Repository files navigation

Smart Text Processing

"Finally, semantic chunking that understands meaning!" — Text processing, done intelligently.

Text scanners for Go that go beyond simple line-by-line processing. Built with semantic understanding at its core, making text chunking intelligent and context-aware.

Version Documentation Build Status Git Hub Coverage Status Go Report Card

Traditional text processing treats all chunks equally, but meaning isn't uniform across text. The scanner library uses embedding-based semantic analysis to group related content together, making it perfect for RAG systems, document analysis, and intelligent text processing pipelines.
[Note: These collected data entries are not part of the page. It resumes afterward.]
(* ===== verification/Arrays.v ===== *)
(** * Arrays of the C programs

    An array is the list of its elements; an access outside it is a fault. *)

From S2P Require Import Prelude.

(** [a[i]] where the index is known to be in range, and the checked read and
    write of an array that is part of a state. *)
Definition at_index (a : list Z) (i : Z) : Z := nth (Z.to_nat i) a 0.
Definition put_at {S} (get : S → list Z) (put : list Z → S → S) (i v : Z) : M S unit := λ s,
  if (0 <=? i) && (i <? Z.of_nat (length (get s)))
  then Ok (tt, put (<[Z.to_nat i := v]> (get s)) s) else Fault.
Definition get_at {S} (get : S → list Z) (i : Z) : M S Z := λ s,
  if (0 <=? i) && (i <? Z.of_nat (length (get s))) then Ok (at_index (get s) i, s) else Fault.

Lemma at_index_insert l k n v : 0 ≤ k < Z.of_nat (length l) → 0 ≤ n →
  at_index (<[Z.to_nat k := v]> l) n = if decide (n = k) then v else at_index l n.
Proof.
  intros Hk Hn. unfold at_index. rewrite !nth_lookup. case_decide as E.
  - subst. by rewrite list_lookup_insert_eq by lia.
  - by rewrite list_lookup_insert_ne by lia.
Qed.

Lemma put_at_ok {S} (get : S → list Z) put i v s : 0 ≤ i < Z.of_nat (length (get s)) →
  put_at get put i v s = Ok (tt, put (<[Z.to_nat i := v]> (get s)) s).
Proof.
  intros H. unfold put_at. by rewrite (proj2 (Z.leb_le _ _)), (proj2 (Z.ltb_lt _ _)) by lia.
Qed.

Lemma get_at_ok {S} (get : S → list Z) i s : 0 ≤ i < Z.of_nat (length (get s)) →
  get_at get i s = Ok (at_index (get s) i, s).
Proof.
  intros H. unfold get_at. by rewrite (proj2 (Z.leb_le _ _)), (proj2 (Z.ltb_lt _ _)) by lia.
Qed.

Lemma list_by_index l (f : Z → Z) n : 0 ≤ n → length l = Z.to_nat n →
  (∀ k, 0 ≤ k < n → at_index l k = f k) → l = map f (seqZ 0 n).
Proof.
  intros Hn Hl H. apply list_eq. intros i. rewrite list_lookup_fmap.
  destruct (decide (i < Z.to_nat n)%nat) as [Hi|Hi].
  - rewrite lookup_seqZ_lt by lia. cbn. destruct (lookup_lt_is_Some_2 l i) as [x Hx]; [lia|].
    rewrite Hx. f_equal. specialize (H (Z.of_nat i) ltac:(lia)). unfold at_index in H.
    rewrite Nat2Z.id, nth_lookup, Hx in H. done.
  - rewrite lookup_seqZ_ge by lia. by apply lookup_ge_None_2; lia.
Qed.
Quick Start: Semantic Chunking

Here's how to chunk text by semantic similarity instead of arbitrary boundaries:

package main

import (
  "context"
  "strings"

  "github.com/fogfish/scanner"
)

func main() {
  api  := // create instance of embedding vector provider scanner.Embedder
  text := `
  The quick brown fox jumps over the lazy dog. 
  This is a classic pangram used in typography.
  
  Machine learning has revolutionized AI.
  Neural networks can now understand language context.
  
  Climate change affects global weather patterns.
  Rising temperatures impact ecosystems worldwide.
  `

  // Break text into sentences first
  sentences := scanner.NewSentencer(
    scanner.EndOfSentence, 
    strings.NewReader(text),
  )

  // Group sentences by semantic similarity
  semantic := scanner.NewSemantic(api, sentences)
  semantic.Window(10)                         // Look at 10 sentences at a time
  semantic.Similarity(scanner.HighSimilarity) // Group highly similar content

	// Get semantically coherent chunks
	for semantic.Scan() {
		chunk := semantic.Text()
		fmt.Printf("Semantic chunk: %v\n", chunk)
		// Output will group related sentences together:
		// - Typography sentences together
		// - AI/ML sentences together  
		// - Climate sentences together
	}
}

This approach produces chunks where sentences actually relate to each other, rather than arbitrary splits that might separate related concepts.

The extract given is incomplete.